- _Information supplied_:
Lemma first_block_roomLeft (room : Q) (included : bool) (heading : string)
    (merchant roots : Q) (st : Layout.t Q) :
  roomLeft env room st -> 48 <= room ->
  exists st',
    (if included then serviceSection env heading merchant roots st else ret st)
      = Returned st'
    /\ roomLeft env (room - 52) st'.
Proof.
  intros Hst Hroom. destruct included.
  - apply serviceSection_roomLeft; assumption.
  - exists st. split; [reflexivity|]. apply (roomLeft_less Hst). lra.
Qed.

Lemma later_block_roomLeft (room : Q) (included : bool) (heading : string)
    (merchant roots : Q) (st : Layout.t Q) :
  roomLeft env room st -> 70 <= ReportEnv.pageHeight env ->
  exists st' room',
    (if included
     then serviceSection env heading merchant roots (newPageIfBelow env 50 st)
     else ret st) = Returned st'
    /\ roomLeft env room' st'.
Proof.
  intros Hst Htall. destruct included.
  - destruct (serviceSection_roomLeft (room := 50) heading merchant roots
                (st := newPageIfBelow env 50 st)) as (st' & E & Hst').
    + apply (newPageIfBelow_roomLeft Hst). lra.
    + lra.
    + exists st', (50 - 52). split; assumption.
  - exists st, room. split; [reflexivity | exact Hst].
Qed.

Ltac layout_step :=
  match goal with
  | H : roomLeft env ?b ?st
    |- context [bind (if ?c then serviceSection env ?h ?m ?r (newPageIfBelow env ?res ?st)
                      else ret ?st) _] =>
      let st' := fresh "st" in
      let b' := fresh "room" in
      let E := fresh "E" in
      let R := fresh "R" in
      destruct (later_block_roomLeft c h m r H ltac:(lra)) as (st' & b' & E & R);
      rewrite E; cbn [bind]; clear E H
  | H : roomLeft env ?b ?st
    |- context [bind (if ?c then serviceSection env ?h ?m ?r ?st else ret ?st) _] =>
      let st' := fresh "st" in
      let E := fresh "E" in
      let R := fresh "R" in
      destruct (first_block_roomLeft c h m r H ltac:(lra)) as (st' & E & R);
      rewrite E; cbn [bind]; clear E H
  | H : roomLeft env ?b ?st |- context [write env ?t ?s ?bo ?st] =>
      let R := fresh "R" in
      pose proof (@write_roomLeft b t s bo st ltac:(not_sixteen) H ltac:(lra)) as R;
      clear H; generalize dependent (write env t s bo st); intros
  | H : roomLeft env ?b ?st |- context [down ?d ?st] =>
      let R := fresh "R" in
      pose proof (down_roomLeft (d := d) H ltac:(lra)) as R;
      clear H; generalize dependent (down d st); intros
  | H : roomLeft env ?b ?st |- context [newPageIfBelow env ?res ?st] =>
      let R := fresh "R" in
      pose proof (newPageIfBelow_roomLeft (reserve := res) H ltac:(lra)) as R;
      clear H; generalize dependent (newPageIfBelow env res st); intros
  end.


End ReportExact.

---

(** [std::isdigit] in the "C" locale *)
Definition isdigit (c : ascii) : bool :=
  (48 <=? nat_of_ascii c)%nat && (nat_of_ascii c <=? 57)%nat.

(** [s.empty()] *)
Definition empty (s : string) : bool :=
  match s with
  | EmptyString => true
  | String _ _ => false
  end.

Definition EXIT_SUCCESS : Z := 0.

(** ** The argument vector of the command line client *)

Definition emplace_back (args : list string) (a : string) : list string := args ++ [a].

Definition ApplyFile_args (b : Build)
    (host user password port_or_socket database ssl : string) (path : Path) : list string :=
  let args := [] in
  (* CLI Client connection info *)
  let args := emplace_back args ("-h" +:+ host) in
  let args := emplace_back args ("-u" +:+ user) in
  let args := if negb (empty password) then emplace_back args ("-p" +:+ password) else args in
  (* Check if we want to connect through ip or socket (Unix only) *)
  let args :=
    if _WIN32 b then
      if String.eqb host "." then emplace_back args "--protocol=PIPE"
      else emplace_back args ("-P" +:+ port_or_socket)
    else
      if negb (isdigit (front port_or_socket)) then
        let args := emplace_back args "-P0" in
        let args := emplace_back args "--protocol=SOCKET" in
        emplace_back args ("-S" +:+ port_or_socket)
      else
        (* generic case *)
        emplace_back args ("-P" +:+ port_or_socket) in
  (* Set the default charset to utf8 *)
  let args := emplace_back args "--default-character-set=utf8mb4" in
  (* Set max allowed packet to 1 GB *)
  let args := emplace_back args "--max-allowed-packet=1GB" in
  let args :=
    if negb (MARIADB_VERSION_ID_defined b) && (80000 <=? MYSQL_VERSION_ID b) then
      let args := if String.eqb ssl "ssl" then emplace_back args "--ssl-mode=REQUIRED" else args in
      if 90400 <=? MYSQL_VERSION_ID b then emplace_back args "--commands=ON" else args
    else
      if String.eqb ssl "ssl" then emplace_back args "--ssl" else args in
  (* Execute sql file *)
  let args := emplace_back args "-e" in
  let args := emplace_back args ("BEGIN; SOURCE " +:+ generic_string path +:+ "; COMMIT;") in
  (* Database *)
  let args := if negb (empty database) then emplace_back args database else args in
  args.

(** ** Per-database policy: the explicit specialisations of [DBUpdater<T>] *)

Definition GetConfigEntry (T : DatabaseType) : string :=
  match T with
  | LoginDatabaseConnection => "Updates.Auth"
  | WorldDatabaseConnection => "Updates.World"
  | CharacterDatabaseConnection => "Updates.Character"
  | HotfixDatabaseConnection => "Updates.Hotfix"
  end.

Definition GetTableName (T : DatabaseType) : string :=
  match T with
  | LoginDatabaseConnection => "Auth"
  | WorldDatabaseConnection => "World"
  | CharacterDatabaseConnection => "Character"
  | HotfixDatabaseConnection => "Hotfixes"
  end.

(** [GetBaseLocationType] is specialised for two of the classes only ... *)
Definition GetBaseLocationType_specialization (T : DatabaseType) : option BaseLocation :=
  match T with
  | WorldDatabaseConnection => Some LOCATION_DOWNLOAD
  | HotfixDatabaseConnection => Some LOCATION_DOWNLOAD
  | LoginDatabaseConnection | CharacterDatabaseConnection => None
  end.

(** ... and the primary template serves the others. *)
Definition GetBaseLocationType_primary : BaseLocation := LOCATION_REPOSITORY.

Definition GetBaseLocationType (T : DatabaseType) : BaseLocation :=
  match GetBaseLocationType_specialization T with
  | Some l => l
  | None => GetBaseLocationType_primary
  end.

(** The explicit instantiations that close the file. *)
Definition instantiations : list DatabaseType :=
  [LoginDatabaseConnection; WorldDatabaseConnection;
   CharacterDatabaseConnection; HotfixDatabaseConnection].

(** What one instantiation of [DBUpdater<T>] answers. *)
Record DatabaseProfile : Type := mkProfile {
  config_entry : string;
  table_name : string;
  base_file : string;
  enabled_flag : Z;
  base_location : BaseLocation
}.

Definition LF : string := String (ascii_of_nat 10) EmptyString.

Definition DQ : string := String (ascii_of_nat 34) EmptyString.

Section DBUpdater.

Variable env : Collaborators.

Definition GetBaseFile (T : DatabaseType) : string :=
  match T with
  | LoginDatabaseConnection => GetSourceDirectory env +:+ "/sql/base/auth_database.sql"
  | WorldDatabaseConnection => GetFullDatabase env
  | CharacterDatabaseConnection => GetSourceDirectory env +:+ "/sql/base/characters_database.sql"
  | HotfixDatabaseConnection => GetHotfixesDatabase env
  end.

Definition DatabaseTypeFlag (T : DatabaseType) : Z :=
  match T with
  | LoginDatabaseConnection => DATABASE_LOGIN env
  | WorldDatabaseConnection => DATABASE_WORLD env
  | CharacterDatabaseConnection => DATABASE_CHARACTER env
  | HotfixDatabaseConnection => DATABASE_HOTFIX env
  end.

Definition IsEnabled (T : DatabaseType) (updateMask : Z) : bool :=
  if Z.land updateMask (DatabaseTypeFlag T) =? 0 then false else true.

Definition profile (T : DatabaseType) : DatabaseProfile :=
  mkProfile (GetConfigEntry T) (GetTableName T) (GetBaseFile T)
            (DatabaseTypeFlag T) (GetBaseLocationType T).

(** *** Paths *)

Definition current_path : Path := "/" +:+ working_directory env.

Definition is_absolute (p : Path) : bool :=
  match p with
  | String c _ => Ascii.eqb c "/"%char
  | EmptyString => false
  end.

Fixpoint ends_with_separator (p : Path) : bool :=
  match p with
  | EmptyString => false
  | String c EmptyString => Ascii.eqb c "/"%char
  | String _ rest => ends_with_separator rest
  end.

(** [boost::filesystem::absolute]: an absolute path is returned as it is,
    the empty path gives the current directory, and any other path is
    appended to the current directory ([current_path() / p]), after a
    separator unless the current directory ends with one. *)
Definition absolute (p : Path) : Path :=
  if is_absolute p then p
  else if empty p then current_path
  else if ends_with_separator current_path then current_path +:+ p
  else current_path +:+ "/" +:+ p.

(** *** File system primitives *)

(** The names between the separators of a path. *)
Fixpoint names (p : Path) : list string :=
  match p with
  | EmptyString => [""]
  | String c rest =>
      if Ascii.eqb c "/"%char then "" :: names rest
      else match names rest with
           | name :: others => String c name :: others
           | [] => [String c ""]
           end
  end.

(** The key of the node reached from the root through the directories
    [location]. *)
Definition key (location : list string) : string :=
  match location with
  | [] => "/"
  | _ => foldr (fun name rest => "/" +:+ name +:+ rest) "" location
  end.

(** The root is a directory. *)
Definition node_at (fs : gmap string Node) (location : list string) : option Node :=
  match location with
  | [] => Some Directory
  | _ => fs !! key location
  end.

---

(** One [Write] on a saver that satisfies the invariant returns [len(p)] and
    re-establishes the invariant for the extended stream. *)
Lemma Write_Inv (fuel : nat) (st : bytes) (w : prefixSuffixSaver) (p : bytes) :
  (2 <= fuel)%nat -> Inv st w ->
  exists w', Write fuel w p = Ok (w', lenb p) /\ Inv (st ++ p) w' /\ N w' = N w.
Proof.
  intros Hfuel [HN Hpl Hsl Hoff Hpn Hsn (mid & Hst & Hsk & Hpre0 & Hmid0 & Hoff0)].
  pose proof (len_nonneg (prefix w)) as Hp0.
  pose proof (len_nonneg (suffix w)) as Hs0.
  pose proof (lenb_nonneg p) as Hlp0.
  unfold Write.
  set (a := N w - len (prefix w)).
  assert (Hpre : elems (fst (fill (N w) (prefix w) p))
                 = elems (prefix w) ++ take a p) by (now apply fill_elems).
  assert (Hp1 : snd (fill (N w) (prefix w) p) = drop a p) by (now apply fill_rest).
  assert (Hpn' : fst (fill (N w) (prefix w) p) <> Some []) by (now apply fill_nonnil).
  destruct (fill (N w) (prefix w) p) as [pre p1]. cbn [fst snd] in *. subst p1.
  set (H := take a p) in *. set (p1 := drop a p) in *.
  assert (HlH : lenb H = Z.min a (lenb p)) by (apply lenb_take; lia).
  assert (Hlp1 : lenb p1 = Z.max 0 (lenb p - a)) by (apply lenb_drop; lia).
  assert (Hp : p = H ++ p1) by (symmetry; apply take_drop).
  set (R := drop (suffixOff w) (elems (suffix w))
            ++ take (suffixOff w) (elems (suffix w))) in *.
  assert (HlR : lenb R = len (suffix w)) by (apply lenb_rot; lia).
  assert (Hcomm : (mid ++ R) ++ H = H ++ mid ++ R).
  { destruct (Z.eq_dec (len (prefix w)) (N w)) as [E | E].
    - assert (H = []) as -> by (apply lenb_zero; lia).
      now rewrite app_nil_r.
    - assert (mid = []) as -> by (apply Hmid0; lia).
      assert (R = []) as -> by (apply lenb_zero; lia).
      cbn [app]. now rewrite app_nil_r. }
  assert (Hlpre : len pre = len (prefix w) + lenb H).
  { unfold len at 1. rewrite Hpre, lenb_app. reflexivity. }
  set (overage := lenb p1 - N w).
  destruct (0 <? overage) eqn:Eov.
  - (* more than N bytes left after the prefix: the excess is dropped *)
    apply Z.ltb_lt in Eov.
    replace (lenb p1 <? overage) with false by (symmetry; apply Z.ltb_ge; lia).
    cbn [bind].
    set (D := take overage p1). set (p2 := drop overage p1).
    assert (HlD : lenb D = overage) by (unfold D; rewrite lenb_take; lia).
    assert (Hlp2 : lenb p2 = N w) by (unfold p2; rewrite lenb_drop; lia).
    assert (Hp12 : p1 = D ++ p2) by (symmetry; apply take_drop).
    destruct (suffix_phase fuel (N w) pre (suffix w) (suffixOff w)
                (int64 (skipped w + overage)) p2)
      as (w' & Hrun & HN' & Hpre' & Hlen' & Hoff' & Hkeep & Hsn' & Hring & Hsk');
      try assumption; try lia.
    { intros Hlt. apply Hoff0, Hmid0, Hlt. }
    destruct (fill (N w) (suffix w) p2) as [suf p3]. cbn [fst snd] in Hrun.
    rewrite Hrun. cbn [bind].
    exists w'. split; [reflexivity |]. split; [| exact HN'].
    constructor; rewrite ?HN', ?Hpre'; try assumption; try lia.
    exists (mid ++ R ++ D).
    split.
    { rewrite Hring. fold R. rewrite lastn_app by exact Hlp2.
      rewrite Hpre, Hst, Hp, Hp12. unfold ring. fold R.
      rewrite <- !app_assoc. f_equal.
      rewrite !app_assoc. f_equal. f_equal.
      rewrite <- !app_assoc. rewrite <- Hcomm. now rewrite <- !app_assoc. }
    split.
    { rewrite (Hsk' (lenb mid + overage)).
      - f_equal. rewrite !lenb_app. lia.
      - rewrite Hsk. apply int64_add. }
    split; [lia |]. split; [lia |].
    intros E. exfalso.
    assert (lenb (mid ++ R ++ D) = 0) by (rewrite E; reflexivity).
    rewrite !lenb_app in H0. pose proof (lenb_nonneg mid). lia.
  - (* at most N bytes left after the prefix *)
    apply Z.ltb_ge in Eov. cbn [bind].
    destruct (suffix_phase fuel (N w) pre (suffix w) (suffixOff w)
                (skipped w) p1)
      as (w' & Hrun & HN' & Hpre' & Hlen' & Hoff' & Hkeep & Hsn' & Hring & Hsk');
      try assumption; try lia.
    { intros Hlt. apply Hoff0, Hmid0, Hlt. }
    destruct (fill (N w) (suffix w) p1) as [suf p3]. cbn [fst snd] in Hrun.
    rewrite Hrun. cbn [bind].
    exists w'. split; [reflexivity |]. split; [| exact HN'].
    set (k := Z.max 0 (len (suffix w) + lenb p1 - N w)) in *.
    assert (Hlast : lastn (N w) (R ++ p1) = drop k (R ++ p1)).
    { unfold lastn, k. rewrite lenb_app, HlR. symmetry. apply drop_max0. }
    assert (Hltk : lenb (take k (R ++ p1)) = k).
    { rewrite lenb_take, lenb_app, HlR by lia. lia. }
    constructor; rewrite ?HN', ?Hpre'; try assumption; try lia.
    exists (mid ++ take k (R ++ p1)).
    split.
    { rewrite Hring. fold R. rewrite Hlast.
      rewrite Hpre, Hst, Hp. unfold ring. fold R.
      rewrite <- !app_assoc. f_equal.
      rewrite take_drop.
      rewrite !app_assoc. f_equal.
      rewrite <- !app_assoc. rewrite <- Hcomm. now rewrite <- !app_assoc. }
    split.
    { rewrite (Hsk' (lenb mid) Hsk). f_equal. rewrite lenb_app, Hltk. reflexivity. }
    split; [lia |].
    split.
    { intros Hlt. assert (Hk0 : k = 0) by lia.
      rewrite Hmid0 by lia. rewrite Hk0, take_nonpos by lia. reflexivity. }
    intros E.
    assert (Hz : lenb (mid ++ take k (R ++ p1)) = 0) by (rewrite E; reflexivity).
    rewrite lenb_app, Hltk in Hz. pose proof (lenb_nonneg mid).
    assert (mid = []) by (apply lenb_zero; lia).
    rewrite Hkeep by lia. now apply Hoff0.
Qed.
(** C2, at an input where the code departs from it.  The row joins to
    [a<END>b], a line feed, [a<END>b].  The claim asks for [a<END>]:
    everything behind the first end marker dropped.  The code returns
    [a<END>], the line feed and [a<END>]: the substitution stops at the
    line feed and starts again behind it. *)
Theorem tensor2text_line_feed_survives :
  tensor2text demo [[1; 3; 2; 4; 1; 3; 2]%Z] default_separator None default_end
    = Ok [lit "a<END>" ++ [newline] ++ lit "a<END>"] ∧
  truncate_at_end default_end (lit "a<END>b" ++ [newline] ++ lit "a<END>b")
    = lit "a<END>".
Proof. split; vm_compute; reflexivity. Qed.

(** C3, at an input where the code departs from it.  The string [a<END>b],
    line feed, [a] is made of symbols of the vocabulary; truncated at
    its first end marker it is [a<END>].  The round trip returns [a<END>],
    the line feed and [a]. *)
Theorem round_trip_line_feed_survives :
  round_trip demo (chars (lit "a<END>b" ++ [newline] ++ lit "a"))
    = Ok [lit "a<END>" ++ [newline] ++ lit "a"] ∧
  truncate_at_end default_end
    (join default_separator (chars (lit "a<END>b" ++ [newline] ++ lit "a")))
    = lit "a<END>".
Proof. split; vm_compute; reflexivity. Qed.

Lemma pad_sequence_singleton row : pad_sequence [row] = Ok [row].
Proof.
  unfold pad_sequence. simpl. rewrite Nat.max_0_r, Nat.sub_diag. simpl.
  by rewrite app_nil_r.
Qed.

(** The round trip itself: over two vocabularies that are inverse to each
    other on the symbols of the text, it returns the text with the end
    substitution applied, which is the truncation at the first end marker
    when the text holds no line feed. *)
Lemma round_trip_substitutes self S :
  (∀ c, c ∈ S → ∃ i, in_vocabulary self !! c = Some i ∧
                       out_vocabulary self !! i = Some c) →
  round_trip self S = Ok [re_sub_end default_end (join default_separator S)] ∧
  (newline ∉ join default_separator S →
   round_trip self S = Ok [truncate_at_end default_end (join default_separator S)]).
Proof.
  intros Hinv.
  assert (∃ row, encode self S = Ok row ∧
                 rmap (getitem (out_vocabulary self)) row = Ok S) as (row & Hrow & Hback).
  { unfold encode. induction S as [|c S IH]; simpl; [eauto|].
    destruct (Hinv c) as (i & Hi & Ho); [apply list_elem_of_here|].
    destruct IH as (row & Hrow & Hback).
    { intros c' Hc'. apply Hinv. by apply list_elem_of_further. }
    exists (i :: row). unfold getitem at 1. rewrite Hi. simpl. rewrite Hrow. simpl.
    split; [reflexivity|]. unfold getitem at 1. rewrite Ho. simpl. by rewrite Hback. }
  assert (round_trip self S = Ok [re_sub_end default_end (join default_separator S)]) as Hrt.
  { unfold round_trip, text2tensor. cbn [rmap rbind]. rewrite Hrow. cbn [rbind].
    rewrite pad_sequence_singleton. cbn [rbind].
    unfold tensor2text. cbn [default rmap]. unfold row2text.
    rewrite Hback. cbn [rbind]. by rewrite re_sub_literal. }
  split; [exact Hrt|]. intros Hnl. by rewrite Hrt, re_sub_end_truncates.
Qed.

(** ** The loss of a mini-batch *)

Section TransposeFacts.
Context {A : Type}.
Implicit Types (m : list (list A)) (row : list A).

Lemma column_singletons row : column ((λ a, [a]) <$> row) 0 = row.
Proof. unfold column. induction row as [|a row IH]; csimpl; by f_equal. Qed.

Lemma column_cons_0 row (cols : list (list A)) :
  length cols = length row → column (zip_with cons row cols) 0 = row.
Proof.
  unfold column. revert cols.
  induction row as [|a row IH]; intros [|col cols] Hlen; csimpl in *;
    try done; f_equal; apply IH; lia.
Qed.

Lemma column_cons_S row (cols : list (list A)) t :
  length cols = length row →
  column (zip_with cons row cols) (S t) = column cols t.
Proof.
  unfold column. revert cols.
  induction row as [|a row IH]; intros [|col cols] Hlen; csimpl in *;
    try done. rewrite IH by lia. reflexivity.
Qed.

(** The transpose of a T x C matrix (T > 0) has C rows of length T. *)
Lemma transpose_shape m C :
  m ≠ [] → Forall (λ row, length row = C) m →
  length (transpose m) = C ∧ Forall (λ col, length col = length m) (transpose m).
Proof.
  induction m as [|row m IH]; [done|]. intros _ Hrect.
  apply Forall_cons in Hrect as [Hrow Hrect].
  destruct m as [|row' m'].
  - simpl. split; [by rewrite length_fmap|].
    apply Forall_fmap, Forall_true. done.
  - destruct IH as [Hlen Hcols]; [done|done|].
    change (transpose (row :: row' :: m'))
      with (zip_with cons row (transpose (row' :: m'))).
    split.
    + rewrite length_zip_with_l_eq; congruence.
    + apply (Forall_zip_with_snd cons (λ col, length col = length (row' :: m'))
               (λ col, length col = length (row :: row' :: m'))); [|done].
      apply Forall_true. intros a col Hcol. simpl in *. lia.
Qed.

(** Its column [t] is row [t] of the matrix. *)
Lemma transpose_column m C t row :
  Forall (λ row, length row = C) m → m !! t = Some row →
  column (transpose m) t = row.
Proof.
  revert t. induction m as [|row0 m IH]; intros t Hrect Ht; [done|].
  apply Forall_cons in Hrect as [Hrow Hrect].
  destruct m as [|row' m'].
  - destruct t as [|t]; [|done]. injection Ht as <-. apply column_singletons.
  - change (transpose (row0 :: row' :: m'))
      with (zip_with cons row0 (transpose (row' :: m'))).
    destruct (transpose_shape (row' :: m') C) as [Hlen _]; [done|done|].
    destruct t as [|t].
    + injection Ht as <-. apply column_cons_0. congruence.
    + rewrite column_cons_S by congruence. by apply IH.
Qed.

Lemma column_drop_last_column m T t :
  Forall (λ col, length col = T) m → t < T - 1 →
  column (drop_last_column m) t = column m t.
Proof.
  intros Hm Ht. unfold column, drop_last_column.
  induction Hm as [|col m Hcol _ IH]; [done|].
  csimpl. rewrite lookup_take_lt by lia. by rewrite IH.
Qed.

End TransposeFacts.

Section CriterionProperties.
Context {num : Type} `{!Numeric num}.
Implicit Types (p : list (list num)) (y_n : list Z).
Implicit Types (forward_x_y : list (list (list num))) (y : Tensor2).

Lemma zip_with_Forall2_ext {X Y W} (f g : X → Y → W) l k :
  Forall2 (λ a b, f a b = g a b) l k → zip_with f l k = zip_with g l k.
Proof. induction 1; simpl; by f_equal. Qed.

- _Your instructions_: Please copy all lines of the listing in which the string "rmap" occurs.

- _Answer_:
                 rmap (getitem (out_vocabulary self)) row = Ok S) as (row & Hrow & Hback).
  { unfold round_trip, text2tensor. cbn [rmap rbind]. rewrite Hrow. cbn [rbind].
    unfold tensor2text. cbn [default rmap]. unfold row2text.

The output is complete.